【美】上村松園と美人画の世界(山種美術館:2020/2/23)
【概要・雑感】
- 日本画専門美術館の同館の広尾開館10周年記念展示。「蛍」「砧」「牡丹雪」などの代表作を含む松園作品18点に加え、「西の松園、東の清方」といわれた鏑木清方、その弟子の伊東深水の美人画や、日本近代の女性画を展示。音声ガイドは安井邦彦さん。
- 松園は、女性初の文化勲章受章者。竹内栖鳳に師事するも、美人画は独学で開拓。著書「青眉抄」では“1点の卑俗なところもなく、清澄な感じのする香り高い珠玉のような絵こそ私の念願とするころ”とする。
- 着物・小物・髪型の美のこだわり、眉毛や髪の生え際といった緻密な表現の技量、曲線が創る優雅さ、心情を感じさせる視線など、個々際立つものを感じつつ、全体を通し直感的に美しさを感じさせる。
【もう1冊】
- 山種美術館近代日本画名品選100(図録)(山下裕二監修,2016,山種美術館)

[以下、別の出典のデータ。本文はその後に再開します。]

(* ===== verification/DaemonWitnesses.v ===== *)
(** * Witnesses of the restore daemon's properties

    As in file Witnesses, on the reference VPP: a pod with one memif, a node that
    lost it (the daemon creates it), and a node with a master no pod asks for. *)
From S2P Require Import Prelude GoStrings GoOs Logging Json Types JsonCodec Annotations.
From S2P Require Import ConfigData VppApi Memif Bridge CniVpp VppRef Reconcile.
From S2P Require Import Gc Desired Dataplane Restore Sync Total Termination KubeCluster Status Endpoints Daemon World Witnesses.

(** ** A dataplane on VPP, with the socket prefix /run/vpp *)

Definition pfx : list string := ["/run/vpp"].
(** Maps are ranged over in the order of gset. *)
#[local] Instance gset_order : MapOrder := {| map_range := elements; law_map_range _ := reflexivity _ |}.

#[local] Instance dp : Dataplane (@vpp RefVppApi * fs) := vppDataplane 3 pfx.
#[local] Instance dp_laws : @DataplaneLaws _ dp := vpp_dataplane_laws 3 pfx.

Definition wanted : Memif := dumped_memif sock0 0 "ip" 0.
Definition wanted_l2 : Memif :=
  {| mf_Socket := sock0; mf_ID := 0; mf_BridgeID := 7; mf_Mode := "ethernet";
     mf_SwIfIndex := 0; mf_RxQueues := 1; mf_TxQueues := 1; mf_RingSize := 0;
     mf_BufferSize := 0; mf_Secret := ""; mf_HwAddr := ""; mf_NoZeroCopy := false;
     mf_UseDma := false; mf_MTU := 1500 |}.

Lemma wanted_managed : Forall managed [wanted].
Proof. constructor; [|constructor]. split; [reflexivity|right; reflexivity]. Defined.

Definition rec1 := Reconcile [wanted] None node0.
Definition rec2 := Reconcile [wanted] None rec1.2.
Definition rec3 := Reconcile [] None rec1.2.

Lemma Reconcile_converges_witness :
  masters rec1.2 = [dumped_memif sock0 0 "ip" 5] ∧
  (mf_Socket wanted ∈ mf_Socket <$> masters rec1.2).
Proof.
  split; [vm_compute; reflexivity|].
  apply (Reconcile_converges [wanted] node0 1 0 rec1.2);
    [apply wanted_managed|evaluates|left].
Defined.

Lemma Reconcile_idempotent_witness : masters rec2.2 = masters rec1.2.
Proof.
  apply (Reconcile_idempotent [wanted] node0 1 0 rec1.2 0 0 None rec2.2);
    [apply wanted_managed|evaluates|evaluates].
Defined.

(** The gate lets nothing pass: the master stays. *)
Lemma Reconcile_safe_witness :
  dumped_memif sock0 0 "ip" 5 ∈ masters (Reconcile [] (Some (λ _, mret false)) rec1.2).2.
Proof.
  destruct (Reconcile_safe [] (Some (λ _, mret false)) rec1.2 (dumped_memif sock0 0 "ip" 5))
    as [Hin|[_ (s1 & s2 & [=])]]; [constructor|by intros m s| |exact Hin].
  assert (masters rec1.2 = [dumped_memif sock0 0 "ip" 5]) as -> by (vm_compute; reflexivity). left.
Defined.

Lemma enough_rec1 : enough 3 rec1.2.
Proof. unfold enough. split_and!; vm_compute; reflexivity || lia. Defined.

Lemma vpp_DumpMasters_spec_witness :
  ∃ l, vpp_DumpMasters 3 pfx rec1.2 = (Ok l, rec1.2) ∧ length l = 1.
Proof.
  destruct (vpp_DumpMasters_spec 3 pfx rec1.2 enough_rec1) as (l & Hrun & _).
  exists l. split; [exact Hrun|]. apply (f_equal fst) in Hrun. vm_compute in Hrun.
  injection Hrun as <-. reflexivity.
Defined.

Definition made := vpp_CreateMaster 3 wanted_l2 node0.

Lemma vpp_CreateMaster_ok_witness :
  ∃ i id, memifs (node_vpp made.2) ≡ₚ
      [{| md_SwIfIndex := i; md_ID := 0; md_SocketID := id;
          md_Role := MEMIF_ROLE_API_MASTER; md_Mode := 0 |}] ∧
    {| sd_SocketID := id; sd_SocketFilename := sock0 |} ∈ sockets (node_vpp made.2) ∧
    ∃ members, bridges (node_vpp made.2) !! 7%Z = Some members ∧ i ∈ members.
Proof.
  destruct (vpp_CreateMaster_ok 3 wanted_l2 node0 made.2) as (i & id & Hm & Hs & Hb);
    [lia|evaluates|].
  exists i, id. split; [exact Hm|]. split; [exact Hs|]. apply Hb. done.
Defined.

(** Joining the bridge is refused after the interface was made. *)
Definition refuse_join (r : request) : bool :=
  match r with ReqSwInterfaceSetL2Bridge _ _ _ => true | _ => false end.
Definition node_refusing : @vpp RefVppApi * fs := (RefVpp ∅ ∅ ∅ 5 refuse_join (λ _, false), fs0).
Definition half_made := vpp_CreateMaster 3 wanted_l2 node_refusing.

Definition join_refused : error := ErrWrap "memif bridge add" refused.

Lemma half_made_fails : half_made = (Err join_refused, half_made.2).
Proof.
  assert (half_made.1 = Err join_refused) as E by (vm_compute; reflexivity).
  rewrite <- E. apply surjective_pairing.
Qed.

Lemma Diff_skips_half_made_witness :
  (Diff [wanted_l2] (vpp_masters pfx half_made.2)).1 = [].
Proof.
  assert (∀ m', m' ∈ (Diff [wanted_l2] (vpp_masters pfx half_made.2)).1 →
            mf_Socket m' ≠ mf_Socket wanted_l2) as Hno.
  { apply (Diff_skips_half_made 3 pfx [wanted_l2] wanted_l2 node_refusing join_refused half_made.2);
      [split; [reflexivity|right; reflexivity]|left|apply half_made_fails|].
    vm_compute. discriminate. }
  apply list_filter_none. intros m Hm Hnot. apply (Hno m); [by apply list_elem_of_filter|].
  by apply list_elem_of_singleton in Hm as ->.
Defined.

(** ** The sweep: an old socket file beside the wanted one *)

Definition orphan : string := "/run/vpp/memif-bbbbbbbbbbbb-net1.sock".
Definition fs_orphan : fs :=
  fs_with_nodes fs0 (<[path_parse orphan := Sock 10]> (fs_nodes fs0)).
Definition node_orphan : @vpp RefVppApi * fs := (vpp0, fs_orphan).

Lemma SweepOrphanSockets_complete_witness :
  ∃ removed n', vpp_SweepOrphanSockets {[ sock0 ]} node_orphan = (Ok removed, n') ∧
    fs_nodes (node_fs n') !! path_parse orphan ≠ Some (Sock 10).
Proof.
  destruct (SweepOrphanSockets_complete {[ sock0 ]} node_orphan) as (removed & n' & Hrun & Hgone);
    [done|by intros k ->%elem_of_singleton|].
  exists removed, n'. split; [exact Hrun|]. intros Hs.
  assert (fs_now (node_fs (vpp_SweepOrphanSockets {[ sock0 ]} node_orphan).2) = 1000%Z) as Hnow
    by (vm_compute; reflexivity).
  rewrite Hrun in Hnow. simpl in Hnow.
  assert (path_join [path_dir sock0; "memif-bbbbbbbbbbbb-net1.sock"] ∈ ({[ sock0 ]} : gset string)) as Hin.
  { apply (Hgone sock0 "memif-bbbbbbbbbbbb-net1.sock" (Sock 10));
      [by apply elem_of_singleton|reflexivity|reflexivity|exact Hs|done|].
    rewrite Hnow. unfold orphanSocketMinAge. simpl. lia. }
  apply elem_of_singleton in Hin. vm_compute in Hin. discriminate.
Defined.

(** ** The gate *)

Definition fs_with_sock : fs :=
  fs_with_nodes fs0 (<[path_parse sock0 := Sock 10]> (fs_nodes fs0)).

Lemma shouldGC_conservative_witness :
  (shouldGC 0 wanted (fs_with_sock, rstate_init)).1 = Ok (socket_gone fs_with_sock wanted).
Proof. apply (shouldGC_conservative 0 wanted fs_with_sock rstate_init). lia. Defined.

(** One round in which the socket was kept, and the next: with a grace of two
    rounds, the gate opens now. *)
Definition kept_once := shouldGC 2 wanted (fs_with_sock, next_round rstate_init).
Definition second_round : rstate := next_round kept_once.2.2.

Definition history1 : history := History [∅] ∅ ∅.
Definition history2 : history := History [∅] ({[ sock0 ]} ∪ ∅) ({[ sock0 ]} ∪ ∅).
Definition history3 : history := History (kept history2 :: past history2) ∅ ∅.

Lemma reachable_second : reachable 2 history3 second_round.
Proof.
  change (reachable 2 history3 (next_round kept_once.2.2)). apply reach_round.
  apply (reach_query 2 history1 (next_round rstate_init) wanted fs_with_sock false kept_once.2.2);
    [apply (reach_round 2 (History [] ∅ ∅)), reach_init|set_solver|].
  vm_compute. reflexivity.
Qed.

Lemma shouldGC_reachable_witness :
  (shouldGC 2 wanted (fs_with_sock, second_round)).1 = Ok true.
Proof.
  rewrite (shouldGC_reachable 2 history3 second_round wanted fs_with_sock);
    [vm_compute; reflexivity|lia|apply reachable_second|set_solver].
Defined.

(** ** The desired masters *)

Lemma desiredMemif_identity_witness :
  path_clean dir0 = path_clean (dir0 +:+ "/") ∧
  str_take 12 (ConfigurationData.ContainerId data0) = str_take 12 (ConfigurationData.ContainerId data0) ∧
  ConfigurationData.IfName data0 = ConfigurationData.IfName data0.
Proof.
  destruct (desiredMemif data0 (NetConf.HostConf conf_l3) dir0) as [e|[m|]] eqn:E;
    [vm_compute in E; discriminate| |vm_compute in E; discriminate].
  apply (desiredMemif_identity data0 data0 (NetConf.HostConf conf_l3) (NetConf.HostConf conf_l3)
           dir0 (dir0 +:+ "/") m m);
    [reflexivity|done|reflexivity|done| |exact E|rewrite <- E; vm_compute; reflexivity|reflexivity].
  repeat constructor; vm_compute; lia.
Defined.

Definition two_networks : list networkRef :=
  [NetworkRef "default" "net" "net1"; NetworkRef "other" "vpp-l2" ""].

Lemma parseNetworks_short_witness :
  parseNetworks (str_join "," (render_network <$> two_networks)) "default" = two_networks.
Proof. apply (parseNetworks_short two_networks "default"). repeat constructor; done. Defined.

(** ** The daemon and ADD *)

Lemma conf_l3_restorable : restorable conf_l3 0.
Proof.
  split; vm_compute; try done; try (left; done); try (right; reflexivity).
  all: try (by left). all: try (by repeat constructor).
Defined.

Lemma CreateMaster_restores_add_witness :
  ∃ m, desiredMemif (added_entry conf_l3 args0 None) (NetConf.HostConf conf_l3) dir0 = inr (Some m) ∧
    mf_Socket m = memif_path dir0 args0 conf_l3 ∧
    ∀ n', vpp_CreateMaster 3 m node0 = (Ok tt, n') ↔
          add_interface 3 args0 dir0 None (conf_l3, node0) = (Ok tt, (filled args0 conf_l3, n')).
Proof.
  apply (CreateMaster_restores_add 3 conf_l3 args0 0 None dir0 node0);
    [apply conf_l3_restorable|intros _; left].
Defined.

(** A host side that leaves its mode open, and a container side that says ip. *)
Definition conf_mixed : NetConf.t :=
  NetConf.set_ContainerConf
    (UserSpaceConf.set_MemifConf (MemifConf.set_Mode "ip" MemifConf.zero) UserSpaceConf.zero)
    (NetConf.set_HostConf (UserSpaceConf.set_Engine "" (host_of "interface" BridgeConf.zero)) NetConf.zero).

Lemma CreateMaster_differs_from_add_witness :
  ∃ m, desiredMemif (added_entry conf_mixed args0 None) (NetConf.HostConf conf_mixed) dir0
         = inr (Some m) ∧
    mf_Socket m = memif_path dir0 args0 conf_mixed ∧
    ∀ sid, cp_Mode (master_params m sid) = ModeIP ∧ cp_Role (master_params m sid) = RoleMaster.
Proof.
  destruct (CreateMaster_differs_from_add 3 conf_mixed args0 None dir0) as (m & Hm & Hs & Hp & _);
    [reflexivity..|].
  exists m. split; [exact Hm|]. split; [exact Hs|exact Hp].
Defined.

(** ** A round of the daemon: one pod, with one network *)

Definition nad_text : string :=
  json_print (JObj [("name", JStr "net");
    ("host", JObj [("engine", JStr "vpp"); ("iftype", JStr "memif"); ("netType", JStr "interface");
                   ("memif", JObj [("role", JStr "master"); ("mode", JStr "ip")])])]).

Definition pod_net : Pod.t :=
  Pod.set_Annotations
    {[ netAnnotKey := "net"; AnnotKeyUsrspConfigData := "[" +:+ json_indent 0 (json_of data0) +:+ "]" ]}
    (Pod.mk "default" "app" "uid-1" ∅ [Pod.Volume "shared-dir" (Some dir0) false] []).

Definition cluster0 : @cluster RefCluster :=
  RefClusterOf [pod_net] {[ ("default", "net") := nad_text ]}.

Lemma nadLookup_transparent_witness :
  ∃ c', nadLookup "default" "net" (cluster0, nad_cache_empty) = (Ok nad_text, (cluster0, c')) ∧
    cache_ok (ref_nads cluster0) c'.
Proof.
  apply (nadLookup_transparent cluster0 (ref_nads cluster0) nad_cache_empty "default" "net");
    [by intros ns name|apply cache_ok_empty|reflexivity].
Defined.

Definition round1 := Sync 3 pfx 0 (cluster0, (node0, rstate_init)).

Lemma Sync_converges_witness :
  round1.1 = Ok (1%Z, 0%Z, None) ∧
  ∃ pods k1 desired,
    ListNodePods cluster0 = (Ok pods, k1) ∧
    (desired_pods pods (k1, nad_cache_empty)).1 = Ok desired ∧
    (Forall (vpp_managed pfx) desired →
     ∀ m, m ∈ desired → mf_Socket m ∈ mf_Socket <$> vpp_masters pfx round1.2.2.1).
Proof.
  assert (round1.1 = Ok (1%Z, 0%Z, None)) as Hround by (vm_compute; reflexivity).
  split; [exact Hround|].
  destruct (Sync_converges 3 pfx 0 cluster0 node0 rstate_init 1 0 round1.2.1 round1.2.2.1
              round1.2.2.2) as (pods & k1 & desired & Hl & Hd & Hall).
  { rewrite <- Hround. unfold round1. by destruct (Sync _ _ _ _) as [o [k [n st]]]. }
  exists pods, k1, desired. split; [exact Hl|]. split; [exact Hd|].
  intros Hm. apply (Hall Hm).
Defined.

Lemma Sync_returns_witness :
  ∃ c d e s', Sync 3 pfx 0 (cluster0, (node0, rstate_init)) = (Ok (c, d, e), s').
Proof.
  apply (Sync_returns 3 pfx ltac:(lia) 0 cluster0 node0 rstate_init).
  - by intros s.
  - intros ns name s _. simpl. by destruct (ref_nads s ns name).
  - intros pods k1 desired [= <- <-] Hd. vm_compute in Hd. injection Hd as <-.
    unfold room. split_and!; vm_compute; reflexivity || lia.
Defined.

(** ** The watch loop *)

Definition watch0 : watch_state :=
  WatchState false false (Some status_init) (cluster0, (node0, rstate_init)).

(** Disconnected: a tick does nothing. *)
Lemma watch_idle_disconnected_witness :
  w_sync (watch_handle 3 "/run/vpp" 0 EvTick (loop_vars false false watch0)).2 =
  (cluster0, (node0, rstate_init)).
Proof.
  destruct (watch_idle_disconnected 3 "/run/vpp" 0 watch0 (loop_vars false false watch0) EvTick)
    as [Hidle _]; [apply cr_start|reflexivity|].
  apply Hidle. reflexivity.
Defined.

(** Connected once, the daemon stays ready through the end of the stream. *)
Definition connected_once :=
  watch_loop 3 "/run/vpp" 0 [EvState Connected ""] (loop_vars false false watch0).

Lemma watch_closed_stays_ready_witness :
  ∃ w', Run 3 "/run/vpp" 0
          [Cycle false None [EvState Connected ""; EvClosed] false; failed_cycle ErrTimeout] watch0
      = (Ok None, w') ∧
    w_status w' = Some (SetConnected true status_init) ∧
    readyz (SetConnected true status_init) = 200%Z.
Proof.
  apply (watch_closed_stays_ready 3 "/run/vpp" 0 [EvState Connected ""] 1 ErrTimeout watch0
           connected_once.2); reflexivity.
Defined.

(** ** The endpoints *)

Definition events0 : list status_event :=
  [SawConnected true; SawReconcile 2 1 None; SawReconcile 0 0 (Some ErrTimeout)].

Lemma metrics_truth_witness :
  ∃ page, Handler (status_run events0) "/metrics" = Some (Response 200 page) ∧
    metric_value "userspace_cni_restore_reconcile_total" page = Some 2%Z ∧
    metric_value "userspace_cni_restore_reconcile_errors_total" page = Some 1%Z ∧
    metric_value "userspace_cni_restore_memifs_created_total" page = Some 2%Z ∧
    resp_code <$> Handler (status_run events0) "/readyz" ≠ Some 200%Z.
Proof.
  destruct (metrics_truth events0) as (page & Hpage & _ & Ht & He & Hc & _ & Hready);
    [vm_compute; split; congruence..|].
  exists page. split; [exact Hpage|]. split; [exact Ht|]. split; [exact He|]. split; [exact Hc|].
  intros Hok. apply Hready in Hok as [_ [Hno|Hno]]; discriminate Hno.
Defined.

(** ** The process *)

#[local] Instance RefInCluster : InCluster := {|
  rest_InClusterConfig := None; kubernetes_NewForConfig := None; dynamic_NewForConfig := None
|}.

(** VPP cannot be reached, then it connects, a round runs, and the context ends. *)
Definition cycles0 : list cycle :=
  [failed_cycle ErrTimeout; Cycle false None [EvState Connected ""; EvDebounce; EvDone] false].

Definition served := main 3 default_flags "node-1" cycles0 (log_init, reconciler "node-1" cluster0 node0).

Lemma main_exit_witness :
  served.1 = Ok (Some 0%Z) ∧ length (vpp_masters pfx (w_sync served.2.2).2.1) = 1 ∧
  ∃ c, c ∈ cycles0 ∧ told_to_stop c.
Proof.
  assert (served.1 = Ok (Some 0%Z)) as Hrun by (vm_compute; reflexivity).
  split; [exact Hrun|]. split; [vm_compute; reflexivity|].
  destruct (@main_exit _ RefKubeReads _ _ _ 3 default_flags "node-1" cycles0 log_init cluster0 node0 0 served.2)
    as [[H0 _]|(_ & _ & Hstop)]; [|discriminate H0|exact Hstop].
  change (served = (Ok (Some 0%Z), served.2)). rewrite <- Hrun. apply surjective_pairing.
Defined.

- 日本画の歴史 近代編(草薙奈津子,2018,中公新書) ⇨維新・開国時の南画から、フェノロサ・天心・日本美術院、官展の歩みまでの歴史、ここに関わった画家の作品・人生を紹介。日本画の近代化とは写実化の歴史であり、二次元の平面空間に三次元の立体空間を取り込もうともがき苦しんだ歴史とする。